SORUMSUZLUK GİRDABI

Önce Ekmekler Bozuldu diye bir hikaye yazmıştı Oktay Akbal.

İnsanlar bozulmadan ekmekler bozulamaz ki.

KKTC’ndeki marketlerin ve adına tedarikçiler denen toptancı aracıların korkunç denecek boyutta fahiş kârlarla çalıştıkları herkes tarafından biliniyor.

Bilinmesine biliniyor da hükümet bunların takibini yapıp, teşhir edip cezalandırmıyor.

Hükümet dediğimiz üç partiden oluşan bir ortaklık ve memleketimizde üçten bir hayli çok parti var, bu güne kadar bu berbat hükümet kılını bile kıpırdatmadı bu fahiş kârlılık peşinde koşan insafsız ve imansızlara karşı da hükümette olmayan partilerden bir boykot bir grev çağrısı gördük mü.

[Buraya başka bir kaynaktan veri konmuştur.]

(** * Consultation coordinator of medconsult (backend/server.py)

    A shallow embedding of the queue and call-session handlers of
    [backend/server.py] and the properties of its record store.

    Modelling choices, all read off the source:
    - a MongoDB collection is the list of its documents in insertion order;
      [find_one] returns the first match, [update_one] patches the first
      match, [update_many] patches every match, [insert_one] appends;
    - the status strings of [ScheduleStatus], [QueueStatus] and
      [CallSessionStatus] are enumerations, the only values the handlers
      ever write;
    - [datetime.now(timezone.utc).isoformat()] is a number of microseconds
      ([Z]); the ISO strings the server stores all carry the same UTC offset
      and are ordered by [$lt] exactly as the instants they denote;
    - [uuid.uuid4()] and the clock are inputs of a request ([Env]): the k-th
      identifier drawn and the k-th reading of the clock;
    - a handler is a coroutine ([coro]): every [await db....] is one atomic
      step on the store, [raise HTTPException(...)] stops the handler and
      keeps whatever the store holds at that point;
    - the handler bodies take the user that [Depends(require_doctor)] or
      [Depends(require_patient)] resolved; Socket.IO emissions and the
      read-only look-ups of user names do not touch the four collections and
      are left out. *)

From Stdlib Require Import List String ZArith Bool Lia Sorted.
Import ListNotations.

Local Open Scope string_scope.
Local Open Scope Z_scope.

(** ** Models *)

Inductive ScheduleStatus := UPCOMING | ONLINE | COMPLETED.
Inductive QueueStatus := WAITING | READY | IN_CALL | DONE.
Inductive CallSessionStatus :=
  INVITED | CONFIRMED | ACTIVE | ENDED | DECLINED | EXPIRED.

Definition ScheduleStatus_eqb (a b : ScheduleStatus) : bool :=
  match a, b with
  | UPCOMING, UPCOMING | ONLINE, ONLINE | COMPLETED, COMPLETED => true
  | _, _ => false
  end.

Definition QueueStatus_eqb (a b : QueueStatus) : bool :=
  match a, b with
  | WAITING, WAITING | READY, READY | IN_CALL, IN_CALL | DONE, DONE => true
  | _, _ => false
  end.

Definition CallSessionStatus_eqb (a b : CallSessionStatus) : bool :=
  match a, b with
  | INVITED, INVITED | CONFIRMED, CONFIRMED | ACTIVE, ACTIVE
  | ENDED, ENDED | DECLINED, DECLINED | EXPIRED, EXPIRED => true
  | _, _ => false
  end.

(** The string a status is stored and printed as. *)
Definition CallSessionStatus_str (s : CallSessionStatus) : string :=
  match s with
  | INVITED => "INVITED" | CONFIRMED => "CONFIRMED" | ACTIVE => "ACTIVE"
  | ENDED => "ENDED" | DECLINED => "DECLINED" | EXPIRED => "EXPIRED"
  end.

(** [{"$in": [INVITED, CONFIRMED, ACTIVE]}] *)
Definition in_active_set (s : CallSessionStatus) : bool :=
  match s with
  | INVITED | CONFIRMED | ACTIVE => true
  | _ => false
  end.

Record User := { u_id : string; u_name : string }.

Record schedule := {
  sch_id : string;
  sch_doctorId : string;
  sch_date : string;
  sch_startTime : string;
  sch_endTime : string;
  sch_status : ScheduleStatus
}.

Record queue_entry := {
  qe_id : string;
  qe_scheduleId : string;
  qe_patientId : string;
  qe_queueNumber : Z;
  qe_status : QueueStatus;
  qe_isReady : bool;
  qe_joinedAt : Z
}.

Record call_session := {
  cs_id : string;
  cs_scheduleId : string;
  cs_doctorId : string;
  cs_patientId : string;
  cs_status : CallSessionStatus;
  cs_createdAt : Z;
  cs_confirmedAt : option Z;
  cs_endedAt : option Z;
  cs_doctorPeerId : option string;
  cs_patientPeerId : option string
}.

Record audit_log := {
  al_id : string;
  al_actorUserId : string;
  al_actionType : string;
  al_scheduleId : option string;
  al_patientId : option string;
  al_callSessionId : option string;
  al_timestamp : Z;
  al_metadata : list (string * bool)
}.

(** The four collections of [db] the coordinator reads and writes. *)
Record store := {
  schedules : list schedule;
  queue_entries : list queue_entry;
  call_sessions : list call_session;
  audit_logs : list audit_log
}.

Definition with_schedules (l : list schedule) (st : store) : store :=
  {| schedules := l; queue_entries := queue_entries st;
     call_sessions := call_sessions st; audit_logs := audit_logs st |}.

Memur sendikalarımız ‘ yeterli personel olmadığı için grev tehdidinde bulunuyorlar çeşitli devlet daireleri için, yapsınlar tehditlerini yapmasına da bir defacık olsun tedarikçilere ve marketlere karşı boykot çağrısı uyarısı yaptıklarını duyan bilen var mı.

Kıbrıs Türk Ticaret Odası yetkilileri her fırsatta kendilerini tv programlarına davet ettirip, hükümetten, bütçeden pay istemekten hiç geri durmuyorlar da aynı Ticaret odası yetkilileri, her biri kendi üyeleri olan fahiş kârlarla çalışan üyeleri için bir denetim, bir kınama, bir teşhir yapmayı neden aklına bile getirmiyor.

Devletin koruyucu kanatları altına sığınan kesimler kendi menfaatleri için hatta zaman zaman haksız kazanç diye nitelenebilecek kazançları için aslan kesiliyorlar da, niye kendi meslek örgütlenmelerinin asli görevleri arasında olan denetim görevini yerine getirmekten sürekli olarak kaçınıyorlar.

Önce insanlar bozulur ve bozulan insanın ilk bozduğu da ekmekler olur.

İşte o bozulan insan hamuru günlerinden geçiyoruz 1980’lerden beridir.

Vur vuranın kır kıranın, boynu altında kalanın kopsun atmosferi hakim her kurumda.

Birisi çıkar ve der ki KIB TEK’i üç beş aile / şirket soyup soğan ediyor, iyi de arkadaş o üç beş ailenin izini sürmek, onları teşhir etmek, suçu delilleriyle ortaya sermek değilse medyanın görevi, kimin görevidir. Hükümetin demeyin onun berbat olduğunda hem fikiriz.

Medya söylentinin değil gerçeğin kanıtlı gerçeğin  peşinde olmalı değil midir.

Ne zaman, hey durun bu memleket bunca sıkıntı içindeyken siz, bizim futbol takımının yöneticileri olan siz tonla doları euroyu yabancı futbolcu transferlerine harcayamazsın demeyi akıl edecek takım fanatikleri.

İşin özü demokrasi ve iyi temiz idareden seçilenler kadar seçenler de sorumlu olmalılar.